What is required: Look for the word "lacks" in the data below, and copy every line that holds it.
Provided data START
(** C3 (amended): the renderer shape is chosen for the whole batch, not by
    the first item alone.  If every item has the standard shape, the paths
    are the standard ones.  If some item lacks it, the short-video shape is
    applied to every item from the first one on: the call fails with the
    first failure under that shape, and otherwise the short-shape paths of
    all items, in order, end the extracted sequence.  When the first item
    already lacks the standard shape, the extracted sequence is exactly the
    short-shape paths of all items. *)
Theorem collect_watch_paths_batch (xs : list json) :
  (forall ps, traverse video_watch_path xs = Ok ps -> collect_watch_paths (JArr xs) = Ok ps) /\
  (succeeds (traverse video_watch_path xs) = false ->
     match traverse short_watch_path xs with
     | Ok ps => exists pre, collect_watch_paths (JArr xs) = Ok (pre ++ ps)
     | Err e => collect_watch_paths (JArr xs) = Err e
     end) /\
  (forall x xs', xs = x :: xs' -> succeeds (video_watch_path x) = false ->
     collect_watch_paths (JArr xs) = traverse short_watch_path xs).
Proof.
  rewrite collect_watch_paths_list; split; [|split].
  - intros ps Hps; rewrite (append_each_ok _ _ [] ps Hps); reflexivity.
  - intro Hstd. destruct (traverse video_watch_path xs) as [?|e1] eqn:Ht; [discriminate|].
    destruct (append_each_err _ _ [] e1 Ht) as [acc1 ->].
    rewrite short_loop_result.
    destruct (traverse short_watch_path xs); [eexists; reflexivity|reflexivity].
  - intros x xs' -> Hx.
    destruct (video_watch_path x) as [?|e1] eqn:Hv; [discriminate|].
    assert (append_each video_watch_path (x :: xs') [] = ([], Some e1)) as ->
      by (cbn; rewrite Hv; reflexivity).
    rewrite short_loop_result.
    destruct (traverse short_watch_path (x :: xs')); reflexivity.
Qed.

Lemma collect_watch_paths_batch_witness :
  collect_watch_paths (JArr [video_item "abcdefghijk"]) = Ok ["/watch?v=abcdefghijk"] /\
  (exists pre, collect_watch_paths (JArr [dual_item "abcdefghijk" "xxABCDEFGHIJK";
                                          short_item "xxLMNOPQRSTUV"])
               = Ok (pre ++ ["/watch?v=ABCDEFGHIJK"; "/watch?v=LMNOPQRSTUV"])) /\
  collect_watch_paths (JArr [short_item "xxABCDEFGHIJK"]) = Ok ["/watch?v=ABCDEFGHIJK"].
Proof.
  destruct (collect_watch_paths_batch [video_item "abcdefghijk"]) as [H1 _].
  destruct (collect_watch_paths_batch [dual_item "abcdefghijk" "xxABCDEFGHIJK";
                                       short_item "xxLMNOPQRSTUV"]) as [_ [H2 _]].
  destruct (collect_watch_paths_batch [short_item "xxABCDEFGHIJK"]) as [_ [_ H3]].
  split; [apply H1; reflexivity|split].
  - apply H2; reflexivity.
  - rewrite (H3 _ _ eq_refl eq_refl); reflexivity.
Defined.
Provided data END
Provided data START
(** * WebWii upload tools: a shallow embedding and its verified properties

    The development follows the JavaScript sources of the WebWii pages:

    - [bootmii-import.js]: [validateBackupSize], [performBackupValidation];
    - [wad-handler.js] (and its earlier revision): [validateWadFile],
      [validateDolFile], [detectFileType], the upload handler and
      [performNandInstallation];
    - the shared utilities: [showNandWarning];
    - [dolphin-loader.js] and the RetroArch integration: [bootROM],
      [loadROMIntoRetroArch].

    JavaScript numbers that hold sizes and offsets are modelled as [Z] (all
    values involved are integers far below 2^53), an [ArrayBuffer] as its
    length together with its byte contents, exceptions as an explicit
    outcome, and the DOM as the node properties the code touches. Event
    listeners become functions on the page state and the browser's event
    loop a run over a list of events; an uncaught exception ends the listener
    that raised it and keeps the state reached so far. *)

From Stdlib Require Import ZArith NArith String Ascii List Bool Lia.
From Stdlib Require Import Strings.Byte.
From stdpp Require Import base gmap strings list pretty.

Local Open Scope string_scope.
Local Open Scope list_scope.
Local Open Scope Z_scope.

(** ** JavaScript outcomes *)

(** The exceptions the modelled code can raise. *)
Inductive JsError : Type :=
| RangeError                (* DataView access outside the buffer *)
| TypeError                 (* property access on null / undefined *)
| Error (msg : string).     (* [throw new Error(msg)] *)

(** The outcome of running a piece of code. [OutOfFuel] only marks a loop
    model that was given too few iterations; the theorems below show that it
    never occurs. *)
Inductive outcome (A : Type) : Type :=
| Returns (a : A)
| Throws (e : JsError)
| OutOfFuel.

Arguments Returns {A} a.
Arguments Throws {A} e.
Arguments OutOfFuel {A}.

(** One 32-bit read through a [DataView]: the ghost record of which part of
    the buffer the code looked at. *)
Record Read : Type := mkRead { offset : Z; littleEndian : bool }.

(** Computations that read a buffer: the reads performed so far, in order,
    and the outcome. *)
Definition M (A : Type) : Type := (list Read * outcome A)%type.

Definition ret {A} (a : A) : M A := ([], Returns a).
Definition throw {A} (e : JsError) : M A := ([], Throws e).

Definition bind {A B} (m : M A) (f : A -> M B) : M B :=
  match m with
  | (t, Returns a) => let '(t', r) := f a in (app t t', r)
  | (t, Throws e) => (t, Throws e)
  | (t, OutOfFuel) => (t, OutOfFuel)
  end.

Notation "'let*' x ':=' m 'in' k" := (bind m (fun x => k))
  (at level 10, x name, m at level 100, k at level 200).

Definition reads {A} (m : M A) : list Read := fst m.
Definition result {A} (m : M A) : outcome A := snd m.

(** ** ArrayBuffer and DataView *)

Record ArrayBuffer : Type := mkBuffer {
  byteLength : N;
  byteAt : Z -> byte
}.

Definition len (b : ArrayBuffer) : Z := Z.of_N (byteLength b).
Provided data END
Task solution:
    are the standard ones.  If some item lacks it, the short-video shape is
    already lacks the standard shape, the extracted sequence is exactly the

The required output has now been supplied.